Output the data below exactly, down to the last character.

Records excerpted from a collection
·····

(** * ProcPortManager: process categorisation, snapshots, port lookup and
      safe process-tree termination

    A shallow embedding of [modules/process_manager.py],
    [modules/port_manager.py], the save menu of [modules/utils.py], the
    branches of [modules/menu.py] and the table of [modules/monitor.py].
    The host (psutil, sockets, the console) is an oracle over an abstract
    world; Python exceptions are values of [pyresult]; every call into the
    host is written to a log, so that the order of signals and waits can
    be stated.  Text is a byte string, and the string methods are modelled
    as Python's act on ASCII text; a statement that depends on it says
    so. *)

From Stdlib Require Import ZArith QArith Qabs List String Ascii Bool Lia Lqa.
From Stdlib Require Import DecimalString DecimalPos Permutation Sorted.
Import ListNotations.

Local Open Scope string_scope.
Local Open Scope Z_scope.
Local Open Scope list_scope.

(** ** Python values and exceptions *)

(** The exception classes the two modules distinguish.  psutil's
    [NoSuchProcess] and [AccessDenied] are named in [except] clauses; all
    kinds below are subclasses of [Exception]. *)
Inductive exn_kind : Type :=
| NoSuchProcess
| AccessDenied
| ValueError
| TypeError
| AttributeError
| EOFError
| OSError
| ZeroDivisionError.

Record exn : Type := mkExn { kind : exn_kind; str_exn : string }.

Inductive pyresult (A : Type) : Type :=
| Ok (a : A)
| Raise (e : exn).
Arguments Ok {A} a.
Arguments Raise {A} e.

Definition exn_kind_eqb (k1 k2 : exn_kind) : bool :=
  match k1, k2 with
  | NoSuchProcess, NoSuchProcess | AccessDenied, AccessDenied
  | ValueError, ValueError | TypeError, TypeError
  | AttributeError, AttributeError | EOFError, EOFError
  | OSError, OSError | ZeroDivisionError, ZeroDivisionError => true
  | _, _ => false
  end.

Definition is_kind (k : exn_kind) (e : exn) : bool := exn_kind_eqb (kind e) k.

(** The dynamically typed values that reach [categorize_process]: [None],
    an [int], or a [str]. *)
Inductive pyval : Type :=
| PyNone
| PyInt (z : Z)
| PyStr (s : string).

(** Truth value of an object: [None], [0] and the empty string are false. *)
Definition truthy (v : pyval) : bool :=
  match v with
  | PyNone => false
  | PyInt z => negb (z =? 0)
  | PyStr s => negb (String.eqb s EmptyString)
  end.

(** [v == 0] never raises. *)
Definition py_eq_int (v : pyval) (n : Z) : bool :=
  match v with
  | PyInt z => z =? n
  | _ => false
  end.

(** [v <= n] for an int [n]: [None] and [str] operands raise [TypeError]. *)
Definition py_le_int (v : pyval) (n : Z) : pyresult bool :=
  match v with
  | PyInt z => Ok (z <=? n)
  | PyNone =>
      Raise (mkExn TypeError
        "'<=' not supported between instances of 'NoneType' and 'int'")
  | PyStr _ =>
      Raise (mkExn TypeError
        "'<=' not supported between instances of 'str' and 'int'")
  end.

Definition string_of_Z (z : Z) : string := NilZero.string_of_int (Z.to_int z).

(** [str(v)] *)
Definition py_str (v : pyval) : string :=
  match v with
  | PyNone => "None"
  | PyInt z => string_of_Z z
  | PyStr s => s
  end.

(** Strings are byte strings, a [str] being its UTF-8 encoding.  Case
    mapping acts on the ASCII letters and leaves every other byte alone:
    on ASCII strings [lower] and [upper] are [str.lower()] and
    [str.upper()]; on other strings they need not be (the upper case of
    U+017F is "S"). *)
Definition is_upper (c : ascii) : bool :=
  let n := nat_of_ascii c in (65 <=? n)%nat && (n <=? 90)%nat.
Definition is_lower (c : ascii) : bool :=
  let n := nat_of_ascii c in (97 <=? n)%nat && (n <=? 122)%nat.
Definition lower_ascii (c : ascii) : ascii :=
  if is_upper c then ascii_of_nat (nat_of_ascii c + 32) else c.
Definition upper_ascii (c : ascii) : ascii :=
  if is_lower c then ascii_of_nat (nat_of_ascii c - 32) else c.

Fixpoint map_string (f : ascii -> ascii) (s : string) : string :=
  match s with
  | EmptyString => EmptyString
  | String c s' => String (f c) (map_string f s')
  end.

Definition lower (s : string) : string := map_string lower_ascii s.
Definition upper (s : string) : string := map_string upper_ascii s.

(** [v.lower()]: only [str] has the method. *)
Definition py_lower (v : pyval) : pyresult string :=
  match v with
  | PyStr s => Ok (lower s)
  | PyNone =>
      Raise (mkExn AttributeError "'NoneType' object has no attribute 'lower'")
  | PyInt _ =>
      Raise (mkExn AttributeError "'int' object has no attribute 'lower'")
  end.

(** [needle in hay] on strings *)
Fixpoint contains (needle hay : string) : bool :=
  String.prefix needle hay ||
  match hay with
  | EmptyString => false
  | String _ hay' => contains needle hay'
  end.

(** [s.startswith(p)] *)
Definition startswith (s p : string) : bool := String.prefix p s.

(** A string of ASCII characters. *)
Definition is_ascii (s : string) : bool :=
  forallb (fun c => (nat_of_ascii c <? 128)%nat) (list_ascii_of_string s).

(** *** Letter case, in the words of the specification

    The letters of the alphabet, each in lower and in upper case. *)
Definition case_pairs : list (ascii * ascii) :=
  [("a", "A"); ("b", "B"); ("c", "C"); ("d", "D"); ("e", "E"); ("f", "F");
   ("g", "G"); ("h", "H"); ("i", "I"); ("j", "J"); ("k", "K"); ("l", "L");
   ("m", "M"); ("n", "N"); ("o", "O"); ("p", "P"); ("q", "Q"); ("r", "R");
   ("s", "S"); ("t", "T"); ("u", "U"); ("v", "V"); ("w", "W"); ("x", "X");
   ("y", "Y"); ("z", "Z")]%char.

(** The same character, or the same letter in its two cases. *)
Definition same_letter (a b : ascii) : bool :=
  Ascii.eqb a b
  || existsb (fun lu : ascii * ascii =>
                (Ascii.eqb a (fst lu) && Ascii.eqb b (snd lu))
                || (Ascii.eqb a (snd lu) && Ascii.eqb b (fst lu)))
       case_pairs.

(** [s] starts with [word], letter case ignored. *)
Fixpoint starts_spelling (word s : string) : bool :=
  match word with
  | EmptyString => true
  | String t word' =>
      match s with
      | EmptyString => false
      | String c s' => same_letter t c && starts_spelling word' s'
      end
  end.


(** [word] occurs in [s], letter case ignored. *)
Fixpoint mentions (word s : string) : bool :=
  starts_spelling word s
  || match s with
     | EmptyString => false
     | String _ s' => mentions word s'
     end.

(** ** Categorizer: [categorize_process] *)

Module Categorizer.

(** The body of the [try] block. *)
Definition categorize_try (pid name username : pyval) : pyresult string :=
  if py_eq_int pid 0 then Ok "System Idle"
  else
    match py_le_int pid 4 with
    | Raise e => Raise e
    | Ok true => Ok "System"
    | Ok false =>
        match username with
        | PyNone => Ok "Background"
        | _ =>
            let uname := upper (py_str username) in
            match py_lower (if truthy name then name else PyStr EmptyString) with
            | Raise e => Raise e
            | Ok lname =>
                if contains "service" lname
                   || String.eqb uname "SYSTEM"
                   || startswith uname "NT AUTHORITY"
                then Ok "Services"
                else Ok "User"
            end
        end
    end.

·····

- **THE COMPLETED TASK**
(** * ProcPortManager: process categorisation, snapshots, port lookup and
      safe process-tree termination

    A shallow embedding of [modules/process_manager.py],
    [modules/port_manager.py], the save menu of [modules/utils.py], the
    branches of [modules/menu.py] and the table of [modules/monitor.py].
    The host (psutil, sockets, the console) is an oracle over an abstract
    world; Python exceptions are values of [pyresult]; every call into the
    host is written to a log, so that the order of signals and waits can
    be stated.  Text is a byte string, and the string methods are modelled
    as Python's act on ASCII text; a statement that depends on it says
    so. *)

From Stdlib Require Import ZArith QArith Qabs List String Ascii Bool Lia Lqa.
From Stdlib Require Import DecimalString DecimalPos Permutation Sorted.
Import ListNotations.

Local Open Scope string_scope.
Local Open Scope Z_scope.
Local Open Scope list_scope.

(** ** Python values and exceptions *)

(** The exception classes the two modules distinguish.  psutil's
    [NoSuchProcess] and [AccessDenied] are named in [except] clauses; all
    kinds below are subclasses of [Exception]. *)
Inductive exn_kind : Type :=
| NoSuchProcess
| AccessDenied
| ValueError
| TypeError
| AttributeError
| EOFError
| OSError
| ZeroDivisionError.

Record exn : Type := mkExn { kind : exn_kind; str_exn : string }.

Inductive pyresult (A : Type) : Type :=
| Ok (a : A)
| Raise (e : exn).
Arguments Ok {A} a.
Arguments Raise {A} e.

Definition exn_kind_eqb (k1 k2 : exn_kind) : bool :=
  match k1, k2 with
  | NoSuchProcess, NoSuchProcess | AccessDenied, AccessDenied
  | ValueError, ValueError | TypeError, TypeError
  | AttributeError, AttributeError | EOFError, EOFError
  | OSError, OSError | ZeroDivisionError, ZeroDivisionError => true
  | _, _ => false
  end.

Definition is_kind (k : exn_kind) (e : exn) : bool := exn_kind_eqb (kind e) k.

(** The dynamically typed values that reach [categorize_process]: [None],
    an [int], or a [str]. *)
Inductive pyval : Type :=
| PyNone
| PyInt (z : Z)
| PyStr (s : string).

(** Truth value of an object: [None], [0] and the empty string are false. *)
Definition truthy (v : pyval) : bool :=
  match v with
  | PyNone => false
  | PyInt z => negb (z =? 0)
  | PyStr s => negb (String.eqb s EmptyString)
  end.

(** [v == 0] never raises. *)
Definition py_eq_int (v : pyval) (n : Z) : bool :=
  match v with
  | PyInt z => z =? n
  | _ => false
  end.

(** [v <= n] for an int [n]: [None] and [str] operands raise [TypeError]. *)
Definition py_le_int (v : pyval) (n : Z) : pyresult bool :=
  match v with
  | PyInt z => Ok (z <=? n)
  | PyNone =>
      Raise (mkExn TypeError
        "'<=' not supported between instances of 'NoneType' and 'int'")
  | PyStr _ =>
      Raise (mkExn TypeError
        "'<=' not supported between instances of 'str' and 'int'")
  end.

Definition string_of_Z (z : Z) : string := NilZero.string_of_int (Z.to_int z).

(** [str(v)] *)
Definition py_str (v : pyval) : string :=
  match v with
  | PyNone => "None"
  | PyInt z => string_of_Z z
  | PyStr s => s
  end.

(** Strings are byte strings, a [str] being its UTF-8 encoding.  Case
    mapping acts on the ASCII letters and leaves every other byte alone:
    on ASCII strings [lower] and [upper] are [str.lower()] and
    [str.upper()]; on other strings they need not be (the upper case of
    U+017F is "S"). *)
Definition is_upper (c : ascii) : bool :=
  let n := nat_of_ascii c in (65 <=? n)%nat && (n <=? 90)%nat.
Definition is_lower (c : ascii) : bool :=
  let n := nat_of_ascii c in (97 <=? n)%nat && (n <=? 122)%nat.
Definition lower_ascii (c : ascii) : ascii :=
  if is_upper c then ascii_of_nat (nat_of_ascii c + 32) else c.
Definition upper_ascii (c : ascii) : ascii :=
  if is_lower c then ascii_of_nat (nat_of_ascii c - 32) else c.

Fixpoint map_string (f : ascii -> ascii) (s : string) : string :=
  match s with
  | EmptyString => EmptyString
  | String c s' => String (f c) (map_string f s')
  end.

Definition lower (s : string) : string := map_string lower_ascii s.
Definition upper (s : string) : string := map_string upper_ascii s.

(** [v.lower()]: only [str] has the method. *)
Definition py_lower (v : pyval) : pyresult string :=
  match v with
  | PyStr s => Ok (lower s)
  | PyNone =>
      Raise (mkExn AttributeError "'NoneType' object has no attribute 'lower'")
  | PyInt _ =>
      Raise (mkExn AttributeError "'int' object has no attribute 'lower'")
  end.

(** [needle in hay] on strings *)
Fixpoint contains (needle hay : string) : bool :=
  String.prefix needle hay ||
  match hay with
  | EmptyString => false
  | String _ hay' => contains needle hay'
  end.

(** [s.startswith(p)] *)
Definition startswith (s p : string) : bool := String.prefix p s.

(** A string of ASCII characters. *)
Definition is_ascii (s : string) : bool :=
  forallb (fun c => (nat_of_ascii c <? 128)%nat) (list_ascii_of_string s).

(** *** Letter case, in the words of the specification

    The letters of the alphabet, each in lower and in upper case. *)
Definition case_pairs : list (ascii * ascii) :=
  [("a", "A"); ("b", "B"); ("c", "C"); ("d", "D"); ("e", "E"); ("f", "F");
   ("g", "G"); ("h", "H"); ("i", "I"); ("j", "J"); ("k", "K"); ("l", "L");
   ("m", "M"); ("n", "N"); ("o", "O"); ("p", "P"); ("q", "Q"); ("r", "R");
   ("s", "S"); ("t", "T"); ("u", "U"); ("v", "V"); ("w", "W"); ("x", "X");
   ("y", "Y"); ("z", "Z")]%char.

(** The same character, or the same letter in its two cases. *)
Definition same_letter (a b : ascii) : bool :=
  Ascii.eqb a b
  || existsb (fun lu : ascii * ascii =>
                (Ascii.eqb a (fst lu) && Ascii.eqb b (snd lu))
                || (Ascii.eqb a (snd lu) && Ascii.eqb b (fst lu)))
       case_pairs.

(** [s] starts with [word], letter case ignored. *)
Fixpoint starts_spelling (word s : string) : bool :=
  match word with
  | EmptyString => true
  | String t word' =>
      match s with
      | EmptyString => false
      | String c s' => same_letter t c && starts_spelling word' s'
      end
  end.


(** [word] occurs in [s], letter case ignored. *)
Fixpoint mentions (word s : string) : bool :=
  starts_spelling word s
  || match s with
     | EmptyString => false
     | String _ s' => mentions word s'
     end.

(** ** Categorizer: [categorize_process] *)

Module Categorizer.

(** The body of the [try] block. *)
Definition categorize_try (pid name username : pyval) : pyresult string :=
  if py_eq_int pid 0 then Ok "System Idle"
  else
    match py_le_int pid 4 with
    | Raise e => Raise e
    | Ok true => Ok "System"
    | Ok false =>
        match username with
        | PyNone => Ok "Background"
        | _ =>
            let uname := upper (py_str username) in
            match py_lower (if truthy name then name else PyStr EmptyString) with
            | Raise e => Raise e
            | Ok lname =>
                if contains "service" lname
                   || String.eqb uname "SYSTEM"
                   || startswith uname "NT AUTHORITY"
                then Ok "Services"
                else Ok "User"
            end
        end
    end.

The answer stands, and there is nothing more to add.